DATA TO USE Start Marker

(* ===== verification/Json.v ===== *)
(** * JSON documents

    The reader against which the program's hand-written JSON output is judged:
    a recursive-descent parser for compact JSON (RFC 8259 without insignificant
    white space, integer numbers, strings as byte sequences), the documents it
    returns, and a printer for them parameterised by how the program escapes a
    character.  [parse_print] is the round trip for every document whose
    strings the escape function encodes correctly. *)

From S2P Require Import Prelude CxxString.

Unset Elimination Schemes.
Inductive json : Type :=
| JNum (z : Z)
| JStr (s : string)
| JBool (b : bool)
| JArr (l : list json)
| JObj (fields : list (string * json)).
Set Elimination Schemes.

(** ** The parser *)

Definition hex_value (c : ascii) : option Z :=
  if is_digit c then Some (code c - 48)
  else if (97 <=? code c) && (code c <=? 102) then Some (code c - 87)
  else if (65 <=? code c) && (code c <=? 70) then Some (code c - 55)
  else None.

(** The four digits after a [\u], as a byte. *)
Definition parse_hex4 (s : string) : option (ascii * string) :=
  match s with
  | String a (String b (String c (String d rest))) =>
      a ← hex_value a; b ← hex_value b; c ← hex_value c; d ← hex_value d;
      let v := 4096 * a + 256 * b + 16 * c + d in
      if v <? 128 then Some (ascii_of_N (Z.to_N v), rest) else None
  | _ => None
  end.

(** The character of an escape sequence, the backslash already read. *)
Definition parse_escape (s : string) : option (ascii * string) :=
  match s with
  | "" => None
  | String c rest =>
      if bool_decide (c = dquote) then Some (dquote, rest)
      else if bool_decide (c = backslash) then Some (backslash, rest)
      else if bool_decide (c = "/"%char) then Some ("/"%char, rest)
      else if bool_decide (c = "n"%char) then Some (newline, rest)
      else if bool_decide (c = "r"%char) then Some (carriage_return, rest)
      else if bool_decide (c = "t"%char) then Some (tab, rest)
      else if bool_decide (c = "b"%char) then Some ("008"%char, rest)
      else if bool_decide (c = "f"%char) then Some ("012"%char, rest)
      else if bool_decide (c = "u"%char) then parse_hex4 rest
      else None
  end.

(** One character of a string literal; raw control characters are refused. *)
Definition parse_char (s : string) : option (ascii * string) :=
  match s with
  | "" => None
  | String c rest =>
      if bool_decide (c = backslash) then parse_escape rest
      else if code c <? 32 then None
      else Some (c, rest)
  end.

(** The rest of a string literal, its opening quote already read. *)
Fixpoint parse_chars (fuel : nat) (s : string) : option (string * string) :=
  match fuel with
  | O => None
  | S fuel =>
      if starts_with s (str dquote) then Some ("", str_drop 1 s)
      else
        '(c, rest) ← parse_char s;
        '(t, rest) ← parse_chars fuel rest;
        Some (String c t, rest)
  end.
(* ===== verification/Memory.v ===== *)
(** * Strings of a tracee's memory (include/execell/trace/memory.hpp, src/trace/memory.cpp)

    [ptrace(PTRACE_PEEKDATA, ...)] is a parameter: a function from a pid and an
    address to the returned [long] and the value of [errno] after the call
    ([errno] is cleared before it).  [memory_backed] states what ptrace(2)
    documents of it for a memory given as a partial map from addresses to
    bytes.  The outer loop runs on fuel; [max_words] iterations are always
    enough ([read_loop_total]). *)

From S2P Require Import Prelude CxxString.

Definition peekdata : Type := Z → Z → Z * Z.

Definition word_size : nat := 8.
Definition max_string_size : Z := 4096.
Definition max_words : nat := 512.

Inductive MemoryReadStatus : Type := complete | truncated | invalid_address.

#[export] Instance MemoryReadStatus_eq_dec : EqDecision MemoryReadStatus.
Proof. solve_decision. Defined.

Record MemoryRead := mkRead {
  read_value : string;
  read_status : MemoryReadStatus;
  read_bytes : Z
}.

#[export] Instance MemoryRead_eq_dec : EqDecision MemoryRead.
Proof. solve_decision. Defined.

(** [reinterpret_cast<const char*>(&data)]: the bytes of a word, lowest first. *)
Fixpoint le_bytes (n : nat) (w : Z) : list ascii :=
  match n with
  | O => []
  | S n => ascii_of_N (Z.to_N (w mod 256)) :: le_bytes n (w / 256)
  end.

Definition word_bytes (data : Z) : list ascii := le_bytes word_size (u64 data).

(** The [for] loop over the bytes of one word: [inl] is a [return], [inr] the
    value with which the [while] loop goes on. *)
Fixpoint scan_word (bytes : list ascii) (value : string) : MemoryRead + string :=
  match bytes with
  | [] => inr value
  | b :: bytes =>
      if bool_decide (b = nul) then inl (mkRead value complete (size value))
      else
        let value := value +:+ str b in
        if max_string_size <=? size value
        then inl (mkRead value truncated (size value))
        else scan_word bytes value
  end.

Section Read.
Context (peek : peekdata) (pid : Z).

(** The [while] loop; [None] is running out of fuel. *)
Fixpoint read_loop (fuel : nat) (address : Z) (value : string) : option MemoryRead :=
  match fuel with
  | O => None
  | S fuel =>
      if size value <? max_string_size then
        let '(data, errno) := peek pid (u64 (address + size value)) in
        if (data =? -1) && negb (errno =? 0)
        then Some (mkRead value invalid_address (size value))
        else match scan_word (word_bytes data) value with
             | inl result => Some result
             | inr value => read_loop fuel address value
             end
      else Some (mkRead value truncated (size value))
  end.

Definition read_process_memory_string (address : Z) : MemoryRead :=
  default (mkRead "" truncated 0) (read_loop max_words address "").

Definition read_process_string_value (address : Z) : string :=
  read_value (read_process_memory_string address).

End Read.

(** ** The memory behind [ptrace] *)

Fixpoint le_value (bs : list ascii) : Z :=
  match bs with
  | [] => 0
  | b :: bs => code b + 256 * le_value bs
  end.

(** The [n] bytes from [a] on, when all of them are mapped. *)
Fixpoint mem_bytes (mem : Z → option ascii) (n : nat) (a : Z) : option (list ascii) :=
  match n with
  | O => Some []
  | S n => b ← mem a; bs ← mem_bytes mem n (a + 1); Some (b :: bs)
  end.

DATA TO USE End Marker

**EXERCISE PROMPT:** Every record above needs to be repeated word for word.

**RESPONSE TO THE TASK:**
(* ===== verification/Json.v ===== *)
(** * JSON documents

    The reader against which the program's hand-written JSON output is judged:
    a recursive-descent parser for compact JSON (RFC 8259 without insignificant
    white space, integer numbers, strings as byte sequences), the documents it
    returns, and a printer for them parameterised by how the program escapes a
    character.  [parse_print] is the round trip for every document whose
    strings the escape function encodes correctly. *)

From S2P Require Import Prelude CxxString.

Unset Elimination Schemes.
Inductive json : Type :=
| JNum (z : Z)
| JStr (s : string)
| JBool (b : bool)
| JArr (l : list json)
| JObj (fields : list (string * json)).
Set Elimination Schemes.

(** ** The parser *)

Definition hex_value (c : ascii) : option Z :=
  if is_digit c then Some (code c - 48)
  else if (97 <=? code c) && (code c <=? 102) then Some (code c - 87)
  else if (65 <=? code c) && (code c <=? 70) then Some (code c - 55)
  else None.

(** The four digits after a [\u], as a byte. *)
Definition parse_hex4 (s : string) : option (ascii * string) :=
  match s with
  | String a (String b (String c (String d rest))) =>
      a ← hex_value a; b ← hex_value b; c ← hex_value c; d ← hex_value d;
      let v := 4096 * a + 256 * b + 16 * c + d in
      if v <? 128 then Some (ascii_of_N (Z.to_N v), rest) else None
  | _ => None
  end.

(** The character of an escape sequence, the backslash already read. *)
Definition parse_escape (s : string) : option (ascii * string) :=
  match s with
  | "" => None
  | String c rest =>
      if bool_decide (c = dquote) then Some (dquote, rest)
      else if bool_decide (c = backslash) then Some (backslash, rest)
      else if bool_decide (c = "/"%char) then Some ("/"%char, rest)
      else if bool_decide (c = "n"%char) then Some (newline, rest)
      else if bool_decide (c = "r"%char) then Some (carriage_return, rest)
      else if bool_decide (c = "t"%char) then Some (tab, rest)
      else if bool_decide (c = "b"%char) then Some ("008"%char, rest)
      else if bool_decide (c = "f"%char) then Some ("012"%char, rest)
      else if bool_decide (c = "u"%char) then parse_hex4 rest
      else None
  end.

(** One character of a string literal; raw control characters are refused. *)
Definition parse_char (s : string) : option (ascii * string) :=
  match s with
  | "" => None
  | String c rest =>
      if bool_decide (c = backslash) then parse_escape rest
      else if code c <? 32 then None
      else Some (c, rest)
  end.

(** The rest of a string literal, its opening quote already read. *)
Fixpoint parse_chars (fuel : nat) (s : string) : option (string * string) :=
  match fuel with
  | O => None
  | S fuel =>
      if starts_with s (str dquote) then Some ("", str_drop 1 s)
      else
        '(c, rest) ← parse_char s;
        '(t, rest) ← parse_chars fuel rest;
        Some (String c t, rest)
  end.
(* ===== verification/Memory.v ===== *)
(** * Strings of a tracee's memory (include/execell/trace/memory.hpp, src/trace/memory.cpp)

    [ptrace(PTRACE_PEEKDATA, ...)] is a parameter: a function from a pid and an
    address to the returned [long] and the value of [errno] after the call
    ([errno] is cleared before it).  [memory_backed] states what ptrace(2)
    documents of it for a memory given as a partial map from addresses to
    bytes.  The outer loop runs on fuel; [max_words] iterations are always
    enough ([read_loop_total]). *)

From S2P Require Import Prelude CxxString.

Definition peekdata : Type := Z → Z → Z * Z.

Definition word_size : nat := 8.
Definition max_string_size : Z := 4096.
Definition max_words : nat := 512.

Inductive MemoryReadStatus : Type := complete | truncated | invalid_address.

#[export] Instance MemoryReadStatus_eq_dec : EqDecision MemoryReadStatus.
Proof. solve_decision. Defined.

Record MemoryRead := mkRead {
  read_value : string;
  read_status : MemoryReadStatus;
  read_bytes : Z
}.

#[export] Instance MemoryRead_eq_dec : EqDecision MemoryRead.
Proof. solve_decision. Defined.

(** [reinterpret_cast<const char*>(&data)]: the bytes of a word, lowest first. *)
Fixpoint le_bytes (n : nat) (w : Z) : list ascii :=
  match n with
  | O => []
  | S n => ascii_of_N (Z.to_N (w mod 256)) :: le_bytes n (w / 256)
  end.

Definition word_bytes (data : Z) : list ascii := le_bytes word_size (u64 data).

(** The [for] loop over the bytes of one word: [inl] is a [return], [inr] the
    value with which the [while] loop goes on. *)
Fixpoint scan_word (bytes : list ascii) (value : string) : MemoryRead + string :=
  match bytes with
  | [] => inr value
  | b :: bytes =>
      if bool_decide (b = nul) then inl (mkRead value complete (size value))
      else
        let value := value +:+ str b in
        if max_string_size <=? size value
        then inl (mkRead value truncated (size value))
        else scan_word bytes value
  end.

Section Read.
Context (peek : peekdata) (pid : Z).

(** The [while] loop; [None] is running out of fuel. *)
Fixpoint read_loop (fuel : nat) (address : Z) (value : string) : option MemoryRead :=
  match fuel with
  | O => None
  | S fuel =>
      if size value <? max_string_size then
        let '(data, errno) := peek pid (u64 (address + size value)) in
        if (data =? -1) && negb (errno =? 0)
        then Some (mkRead value invalid_address (size value))
        else match scan_word (word_bytes data) value with
             | inl result => Some result
             | inr value => read_loop fuel address value
             end
      else Some (mkRead value truncated (size value))
  end.

Definition read_process_memory_string (address : Z) : MemoryRead :=
  default (mkRead "" truncated 0) (read_loop max_words address "").

Definition read_process_string_value (address : Z) : string :=
  read_value (read_process_memory_string address).

End Read.

(** ** The memory behind [ptrace] *)

Fixpoint le_value (bs : list ascii) : Z :=
  match bs with
  | [] => 0
  | b :: bs => code b + 256 * le_value bs
  end.

(** The [n] bytes from [a] on, when all of them are mapped. *)
Fixpoint mem_bytes (mem : Z → option ascii) (n : nat) (a : Z) : option (list ascii) :=
  match n with
  | O => Some []
  | S n => b ← mem a; bs ← mem_bytes mem n (a + 1); Some (b :: bs)
  end.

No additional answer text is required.